As for flat around the house, allow 6 inches for frost. That means the soil 4 feet from the house will rise 6 inches when the ground freezes. Generally you want to divert water at least 6 feet away from the house. Grass next to the foundation is not bad. In my experience, underground pipes to direct water away usually fail due to freezing as well.

Good Luck
Bud
 
  #3  
Old 04-23-09, 12:19 PM
G
Member
Thread Starter
Join Date: Mar 2009
Location: USA
Posts: 32
Upvotes: 0
Received 0 Upvotes on 0 Posts
It was my understanding that gutters do not cause ice dams.

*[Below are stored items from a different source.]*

(* ===== verification/Common.v ===== *)
(** The shared vocabulary (src/common/src/{error,lsn,ids,page}.rs): log
    positions with their [HIGH/LOW] text form, 16-byte identifiers with their
    hexadecimal text form, and the relation and page keys with the derived
    lexicographic order.  A newtype over an integer or a byte array is that
    integer or byte list; error messages carry their static text only. *)

From S2P Require Import Prelude Bytes Text BTree.

(** [u8] and [str] comparison. *)
#[export] Instance byte_order : TotalOrder byte := inj_order b2z b2z_inj.

(** ** error.rs *)

Inductive Error := Parse (msg : string).

Definition parse_error {A} (msg : string) : outcome Error A := Err (Parse msg).

(** ** lsn.rs *)

Abbreviation Lsn := Z.

Definition INVALID : Lsn := 0.

Definition Lsn_is_valid (l : Lsn) : bool := negb (l =? 0).

(** [%] panics on a zero block size. *)
Definition Lsn_align_down {E} (l : Lsn) (block_size : Z) : outcome E Lsn :=
  if block_size =? 0 then Panic else Ok (l - l mod block_size).

Definition Lsn_checked_add (l : Lsn) (bytes : Z) : option Lsn :=
  if l + bytes <=? u64_max then Some (l + bytes) else None.

Definition Lsn_display (l : Lsn) : bytes :=
  fmt_upper_hex (Z.shiftr l 32) ++ z2b 47 :: fmt_upper_hex (Z.land l (2 ^ 32 - 1)).

Definition Lsn_from_str (s : bytes) : outcome Error Lsn :=
  let? (hi, lo) := ok_or (split_once (z2b 47) s) (Parse "LSN is missing the '/' separator") in
  let? hi := map_err (fun _ => Parse "invalid LSN high half") (from_str_radix 16 u32_max (trim hi)) in
  let? lo := map_err (fun _ => Parse "invalid LSN low half") (from_str_radix 16 u32_max (trim lo)) in
  Ok (Z.lor (Z.shiftl hi 32) lo).

(** ** ids.rs *)

Abbreviation Id := (list byte).
Abbreviation TenantId := Id.
Abbreviation TimelineId := Id.

Definition Id_ZERO : Id := replicate 16 x00.

(** The type's invariant: the array has sixteen bytes. *)
Definition Id_wf (i : Id) : Prop := len i = 16.

Definition Id_display (i : Id) : bytes := flat_map fmt_02x i.

(** The loop of [from_str]: [n] bytes left to fill, the next at index [i]. *)
Fixpoint Id_from_str_loop (s : bytes) (n : nat) (i : Z) : outcome Error bytes :=
  match n with
  | O => Ok []
  | S n' =>
      let? hi := str_slice s (i * 2) (i * 2 + 2) in
      let? b := map_err (fun _ => Parse "invalid hex in id") (from_str_radix 16 u8_max hi) in
      let? rest := Id_from_str_loop s n' (i + 1) in
      Ok (z2b b :: rest)
  end.

Definition Id_from_str (s : bytes) : outcome Error Id :=
  ensure len s =? 32 else Parse "id must be 32 hex chars" in
  Id_from_str_loop s 16 0.

(** ** page.rs *)

Definition PAGE_SIZE : Z := 8192.

Inductive ForkNumber := Main | Fsm | VisibilityMap | Init.

(** [fork as u8] *)
Definition ForkNumber_as_u8 (f : ForkNumber) : Z :=
  match f with Main => 0 | Fsm => 1 | VisibilityMap => 2 | Init => 3 end.

Definition ForkNumber_from_raw (raw : Z) : option ForkNumber :=
  if raw =? 0 then Some Main
  else if raw =? 1 then Some Fsm
  else if raw =? 2 then Some VisibilityMap
  else if raw =? 3 then Some Init
  else None.

Record RelTag := mkRelTag {
  spc_node : Z;
  db_node : Z;
  rel_node : Z;
  fork : ForkNumber
}.

Record PageKey := mkPageKey {
  rel : RelTag;
  block : Z
}.

(** Every field is a [u32]. *)
Definition RelTag_wf (r : RelTag) : Prop :=
  in_u32 (spc_node r) /\ in_u32 (db_node r) /\ in_u32 (rel_node r).

Definition PageKey_wf (k : PageKey) : Prop := RelTag_wf (rel k) /\ in_u32 (block k).

#[export] Instance ForkNumber_eq_dec : EqDecision ForkNumber.
Proof. solve_decision. Defined.
#[export] Instance RelTag_eq_dec : EqDecision RelTag.
Proof. solve_decision. Defined.
#[export] Instance PageKey_eq_dec : EqDecision PageKey.
Proof. solve_decision. Defined.

(** [derive(PartialOrd, Ord)]: fields in declaration order. *)
Definition RelTag_fields (r : RelTag) : Z * (Z * (Z * Z)) :=
  (spc_node r, (db_node r, (rel_node r, ForkNumber_as_u8 (fork r)))).

Definition PageKey_fields (k : PageKey) : (Z * (Z * (Z * Z))) * Z :=
  (RelTag_fields (rel k), block k).

Lemma ForkNumber_as_u8_inj f g : ForkNumber_as_u8 f = ForkNumber_as_u8 g -> f = g.
Proof. by destruct f, g. Qed.

Lemma RelTag_fields_inj r s : RelTag_fields r = RelTag_fields s -> r = s.
Proof. destruct r, s. intros [= -> -> -> ->%ForkNumber_as_u8_inj]. done. Qed.

Lemma PageKey_fields_inj j k : PageKey_fields j = PageKey_fields k -> j = k.
Proof.
  destruct j as [r b], k as [s c]. unfold PageKey_fields; cbn [rel block].
  intros [Hr Hb]%pair_equal_spec. apply RelTag_fields_inj in Hr. congruence.
Qed.

#[export] Instance RelTag_order : TotalOrder RelTag := inj_order _ RelTag_fields_inj.
#[export] Instance PageKey_order : TotalOrder PageKey := inj_order _ PageKey_fields_inj.

Lemma ForkNumber_from_raw_as_u8 f : ForkNumber_from_raw (ForkNumber_as_u8 f) = Some f.
Proof. by destruct f. Qed.

Lemma ForkNumber_from_raw_inv z f : ForkNumber_from_raw z = Some f -> ForkNumber_as_u8 f = z.
Proof. unfold ForkNumber_from_raw. repeat case_test; intros [= <-]; bool_to_prop; done. Qed.

#[export] Program Instance RelTag_countable : Countable RelTag :=
  inj_countable RelTag_fields
    (fun '(a, (b, (c, d))) => f ← ForkNumber_from_raw d; Some (mkRelTag a b c f)) _.
Next Obligation. intros [a b c f]. cbn. by rewrite ForkNumber_from_raw_as_u8. Qed.

#[export] Program Instance PageKey_countable : Countable PageKey :=
  inj_countable' (fun k => (rel k, block k)) (fun '(r, b) => mkPageKey r b) _.
Next Obligation. by intros []. Qed.

(** ** Text forms *)

Lemma digit_ne_slash d : 0 <= d < 16 -> digit_upper d <> z2b 47.
Proof.
  intros Hd E. apply digit_upper_plain in Hd as (_ & Hs & _). apply Hs. by rewrite E.
Qed.

Lemma upper_hex_digits z :
  0 <= z -> Forall (fun b => exists d, 0 <= d < 16 /\ b = digit_upper d) (fmt_upper_hex z).
Proof. apply to_radix_digits. lia. Qed.

Lemma upper_hex_printable z : 0 <= z -> Forall printable (fmt_upper_hex z).
Proof.
  intros Hz. eapply Forall_impl; [by apply upper_hex_digits |].
  intros b (d & Hd & ->). apply digit_upper_plain in Hd. unfold printable. lia.
Qed.

(** [u32::from_str_radix] reads back what [{:X}] wrote. *)
Lemma parse_upper_hex z :
  in_u32 z -> from_str_radix 16 u32_max (trim (fmt_upper_hex z)) = Ok z.
Proof.
  intros Hz. unfold in_u32 in Hz. rewrite trim_printable by (apply upper_hex_printable; lia).
  pose proof (upper_hex_digits z ltac:(lia)) as Hd.
  assert (Hp : parse_digits 16 u32_max 0 (fmt_upper_hex z) = Ok z).
  { apply parse_to_radix; [lia | apply digit_val_upper | | unfold u32_max; lia | done].
    split; [lia |]. eapply Z.lt_trans; [apply Hz | done]. }
  assert (Hne : fmt_upper_hex z <> []) by by apply to_radix_nonempty.
  destruct Hd as [|b s (d & Hr & ->) _]; [done |].
  rewrite from_str_radix_digits; [done |]. by destruct (digit_upper_plain d Hr).
Qed.

Lemma shiftr_land_recompose l :
  in_u64 l -> Z.lor (Z.shiftl (Z.shiftr l 32) 32) (Z.land l (2 ^ 32 - 1)) = l.
Proof.
  intros Hl. change (2 ^ 32 - 1) with (Z.ones 32).
  rewrite <- Z.ldiff_ones_r by lia. rewrite Z.lor_comm. apply Z.bits_inj'. intros n Hn.
  rewrite Z.lor_spec, Z.land_spec, Z.ldiff_spec.
  by destruct (Z.testbit l n), (Z.testbit (Z.ones 32) n).
Qed.

Lemma shiftr_in_u32 l : in_u64 l -> in_u32 (Z.shiftr l 32).
Proof.
  unfold in_u64, in_u32. intros Hl. rewrite Z.shiftr_div_pow2 by lia.
  split; [apply Z.div_pos; lia | apply Z.div_lt_upper_bound; lia].
Qed.

Lemma land_in_u32 l : in_u32 (Z.land l (2 ^ 32 - 1)).
Proof.
  unfold in_u32. change (2 ^ 32 - 1) with (Z.ones 32). rewrite Z.land_ones by lia.
  apply Z.mod_pos_bound. lia.
Qed.

Lemma Lsn_parse_print l : in_u64 l -> Lsn_from_str (Lsn_display l) = Ok l.
Proof.
  intros Hl. pose proof (shiftr_in_u32 l Hl) as H1. pose proof (land_in_u32 l) as H2.
  unfold Lsn_from_str, Lsn_display. rewrite split_once_app; cycle 1.
  { eapply Forall_impl; [apply upper_hex_digits; unfold in_u32 in H1; lia |].
    intros b (d & Hd & ->). by apply digit_ne_slash. }
  cbn [ok_or bind]. rewrite !parse_upper_hex by done. cbn [map_err bind].
  by rewrite shiftr_land_recompose.
Qed.

Lemma parse_digits_no_panic r m a s : parse_digits r m a s <> Panic.
Proof.
  revert a; induction s as [|b s IH]; intros a; [done |]. cbn.
  destruct (digit_val r b); [| done]. cbn. repeat case_test; done.
Qed.

Lemma from_str_radix_no_panic r m s : from_str_radix r m s <> Panic.
Proof.
  unfold from_str_radix. destruct s as [|b [|]]; [done | |];
    try case_test; apply parse_digits_no_panic.
Qed.

Lemma Lsn_from_str_total s : Lsn_from_str s <> Panic.
Proof.
  unfold Lsn_from_str. destruct (split_once _ s) as [[hi lo]|]; [| done]. cbn [ok_or bind].
  apply bind_no_panic; [apply map_err_no_panic, from_str_radix_no_panic |]. intros a _.
  apply bind_no_panic; [apply map_err_no_panic, from_str_radix_no_panic |]. done.
Qed.

(** ** Identifiers *)

Lemma fmt_02x_digits b :
  0 <= b2z b / 16 < 16 /\ 0 <= b2z b mod 16 < 16.
Proof.
  pose proof (b2z_range b). split; [| apply Z.mod_pos_bound; lia].
  split; [apply Z.div_pos; lia | apply Z.div_lt_upper_bound; lia].
Qed.

Lemma parse_02x b : from_str_radix 16 u8_max (fmt_02x b) = Ok (b2z b).
Proof.
  destruct (fmt_02x_digits b) as [Hh Hl]. pose proof (b2z_range b) as Hb.
  unfold fmt_02x. rewrite from_str_radix_digits by (by destruct (digit_lower_plain _ Hh)).
  cbn [parse_digits]. rewrite !digit_val_lower by done. cbn [ok_or bind].
  unfold u8_max. pose proof (Z.div_mod (b2z b) 16 ltac:(lia)).
  rewrite !(proj2 (Z.leb_le _ _)) by lia. f_equal. lia.
Qed.

Lemma Id_display_len i : len (Id_display i) = 2 * len i.
Proof.
  induction i as [|b i IH]; [done |]. cbn [Id_display flat_map]. rewrite len_app, len_cons.
  change (flat_map fmt_02x i) with (Id_display i). change (len (fmt_02x b)) with 2. lia.
Qed.

Lemma Id_display_ascii i : Forall printable (Id_display i).
Proof.
  induction i as [|b i IH]; [constructor |]. cbn [Id_display flat_map].
  apply Forall_app. split; [| done]. destruct (fmt_02x_digits b) as [Hh Hl].
  apply digit_lower_plain in Hh, Hl. unfold printable.
  constructor; [lia | constructor; [lia | constructor]].
Qed.

Lemma ascii_char_boundary s i :
  Forall printable s -> 0 <= i <= len s -> is_char_boundary s i = true.
Proof.
  intros Hs Hi. unfold is_char_boundary.
  destruct (Z.eqb_spec i (len s)); [by rewrite orb_true_r |].
  destruct (get_lt s i) as [x Hx]; [lia |]. rewrite Hx.
  apply get_Some_iff in Hx as [_ Hx].
  eapply Forall_lookup_1 in Hx; [| exact Hs]. unfold printable in Hx.
  unfold is_continuation. rewrite (proj2 (Z.leb_gt _ _)) by lia. apply orb_true_r.
Qed.

Lemma str_slice_ascii {E} s lo hi :
  Forall printable s -> 0 <= lo <= hi -> hi <= len s ->
  str_slice (E := E) s lo hi = Ok (sub s lo (hi - lo)).
Proof.
  intros Hs Hlo Hhi. unfold str_slice. rewrite !ascii_char_boundary by (done || lia).
  by rewrite !(proj2 (Z.leb_le _ _)) by lia.
Qed.

Lemma Id_from_str_loop_display pre i :
  Id_from_str_loop (Id_display (pre ++ i)) (length i) (len pre) = Ok i.
Proof.
  revert pre; induction i as [|b i IH]; intros pre; [done |]. cbn [length Id_from_str_loop].
  rewrite str_slice_ascii; cycle 1.
  { apply Id_display_ascii. }
  { pose proof (len_nonneg pre). lia. }
  { rewrite Id_display_len, len_app, len_cons. pose proof (len_nonneg i). lia. }
  cbn [bind]. unfold Id_display at 1. rewrite flat_map_app.
  change (flat_map fmt_02x pre) with (Id_display pre).
  rewrite sub_app_ge by (rewrite Id_display_len; lia).
  cbn [flat_map]. rewrite Id_display_len.
  replace (len pre * 2 - 2 * len pre) with 0 by lia.
  rewrite sub_app_exact by (change (len (fmt_02x b)) with 2; lia).
  rewrite parse_02x. cbn [map_err bind]. rewrite z2b_b2z.
  specialize (IH (pre ++ [b])). rewrite <- app_assoc in IH. cbn [app] in IH.
  rewrite len_app in IH. change (len [b]) with 1 in IH. by rewrite IH.
Qed.

Lemma Id_parse_print i : Id_wf i -> Id_from_str (Id_display i) = Ok i.
Proof.
  intros Hi. unfold Id_wf in Hi. unfold Id_from_str. rewrite Id_display_len, Hi.
  change (2 * 16 =? 32) with true. cbn iota.
  replace 16%nat with (length i) by (unfold len in Hi; lia).
  apply (Id_from_str_loop_display []).
Qed.

Lemma Id_display_inj i j : Id_wf i -> Id_wf j -> Id_display i = Id_display j -> i = j.
Proof.
  intros Hi Hj E. apply Id_parse_print in Hi, Hj. rewrite E, Hj in Hi. congruence.
Qed.

Lemma Id_from_str_loop_len s n i r : Id_from_str_loop s n i = Ok r -> length r = n.
Proof.
  revert i r; induction n as [|n IH]; intros i r; cbn [Id_from_str_loop]; intros H; inv_ok.
  - by subst.
  - subst. cbn. f_equal. by eapply IH.
Qed.

Lemma Id_from_str_wf s i : Id_from_str s = Ok i -> Id_wf i.
Proof.
  unfold Id_from_str. case_test; [| done]. intros H%Id_from_str_loop_len.
  unfold Id_wf, len. lia.
Qed.

(** An identifier is parsed to an [Ok] or [Err] whenever the text is ASCII. *)
Lemma Id_from_str_ascii_total s : Forall printable s -> Id_from_str s <> Panic.
Proof.
  intros Hs. unfold Id_from_str. destruct (Z.eqb_spec (len s) 32) as [Hl|]; [| done].
  assert (H : forall n i, 0 <= i -> i + Z.of_nat n <= 16 -> Id_from_str_loop s n i <> Panic).
  { induction n as [|n IH]; intros i H0 Hn; [done |]. cbn [Id_from_str_loop].
    rewrite str_slice_ascii by (done || lia). cbn [bind].
    apply bind_no_panic; [apply map_err_no_panic, from_str_radix_no_panic |]. intros b _.
    apply bind_no_panic; [apply IH; lia |]. done. }
  apply H; lia.
Qed.

(** The text forms of the common types.  Every log position and every
    tenant or timeline id parses back from what [Display] prints, distinct ids
    print differently, whatever [FromStr] accepts for an id is 16 bytes, and
    the parser of a log position never panics, nor does that of an id on
    printable ASCII. *)
Theorem text_forms_round_trip l i j s :
  in_u64 l -> Id_wf i -> Id_wf j ->
  Lsn_from_str (Lsn_display l) = Ok l /\ Id_from_str (Id_display i) = Ok i /\
  (Id_display i = Id_display j -> i = j) /\
  (forall k, Id_from_str s = Ok k -> Id_wf k) /\
  Lsn_from_str s <> Panic /\ (Forall printable s -> Id_from_str s <> Panic).
Proof.
  intros. repeat split; eauto using Lsn_parse_print, Id_parse_print, Id_display_inj, Id_from_str_wf,
    Lsn_from_str_total, Id_from_str_ascii_total.
Qed.

Lemma text_forms_round_trip_witness :
  Lsn_from_str (Lsn_display 0x16B3748F0) = Ok 0x16B3748F0 /\ Id_from_str (Id_display Id_ZERO) = Ok Id_ZERO.
Proof.
  destruct (text_forms_round_trip 0x16B3748F0 Id_ZERO Id_ZERO []) as (H1 & H2 & _);
    [by_compute | by_compute | by_compute | by split].
Defined.

(** 32 bytes of UTF-8 whose second character straddles a digit pair make the
    parser of an id slice a string off a character boundary; a sign is
    accepted in place of a digit. *)
Lemma id_parser_slices_bytes :
  Id_from_str (x61 :: xc3 :: xa9 :: replicate 29 x61) = Panic /\
  is_ok (Id_from_str (x2b :: x66 :: replicate 30 x61)) = true.
Proof. by_compute. Qed.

They can make the problem worse though.

In any case, if water comes into the basement that is a problem that needs to be fixed, and gutters are likely the cheapest, and most effective ways to combat it.

Ice daming can be, mostly, prevented I think by propper ventalation and insulation in the attic.
 
  #4  
Old 04-23-09, 01:13 PM
B
Member
Join Date: Oct 2008
Location: New England
Posts: 9,460
Received 47 Upvotes on 43 Posts
That's the right approach on ice. Gutters just seem to get in the way and in that sense cause ice dams to be worse.

Allow for the frost and, if you can, get a good slope away from the foundation for 4 or 5 feet. If you have a slope the 2 or 3' cement pieces will get the water moving in the right direction. In problem areas a length of leader added at the bottom will help.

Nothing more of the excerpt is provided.